(TASK TO CARRY OUT): Look through the lines below for the word "reflexivity", and copy every line that has it.

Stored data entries
(** C9, amended.  A project id of the base environment is never replaced.
    When the base environment has none, the local-file mode and the CI-key
    mode seed it with the [project_id] of the credential document; the
    impersonation mode and the ambient mode have no document to take one
    from and leave the context without a project id. *)
Theorem setup_credentials_project_id_default
    (w : World) (st : state w) env tmp st' :
  Deploy.setup_credentials w st = (Ok (env, tmp), st') ->
  (forall s, os_environ w !! PID = Some s -> env !! PID = Some (JStr s)) /\
  (os_environ w !! PID = None ->
   match selected w (files w st) with
   | LocalFile =>
       exists content pid,
         files w st !! "sa-key.json" = Some (File content) /\
         project_id_of w content pid /\ env !! PID = Some pid
   | CiKey =>
       exists key pid,
         os_environ w !! "GCP_SA_KEY" = Some key /\
         project_id_of w key pid /\ env !! PID = Some pid
   | Impersonation | Ambient => env !! PID = None
   end).
Proof.
  intros H. split.
  - intros s. now apply (setup_credentials_keeps_project_id w st env tmp st').
  - intros Hnone. apply setup_credentials_inv in H.
    assert (Hb : base w !! PID = None) by (rewrite base_lookup, Hnone; reflexivity).
    destruct (selected w (files w st)).
    + destruct H as (content & pid & Hf & Hp & -> & _).
      exists content, pid. repeat split; try assumption.
      rewrite setdefault_lookup, lookup_insert_ne by discriminate. now rewrite Hb.
    + destruct H as (key & creds & pid & Hk & Hj & Hp & -> & _).
      exists key, pid. repeat split; try assumption.
      * exists creds. split; assumption.
      * rewrite setdefault_lookup, lookup_insert_ne by discriminate. now rewrite Hb.
    + destruct H as (email & _ & -> & _).
      now rewrite lookup_insert_ne by discriminate.
    + destruct H as (-> & _). exact Hb.
Qed.

Lemma setup_credentials_project_id_default_witness :
  let w := Demo.world (ci_key (Demo.key_document "demo-xyz")) no_answer in
  exists env tmp st',
    Deploy.setup_credentials w (initial w tt ∅) = (Ok (env, tmp), st') /\
    exists key pid,
      os_environ w !! "GCP_SA_KEY" = Some key /\
      project_id_of w key pid /\ env !! PID = Some pid.
Proof.
  intros w. eexists _, _, _. split; [reflexivity|].
  exact (proj2 (setup_credentials_project_id_default w (initial w tt ∅) _ _ _ eq_refl)
               eq_refl).
Defined.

(COMPLETED EXERCISE):
    assert (Hb : base w !! PID = None) by (rewrite base_lookup, Hnone; reflexivity).
  intros w. eexists _, _, _. split; [reflexivity|].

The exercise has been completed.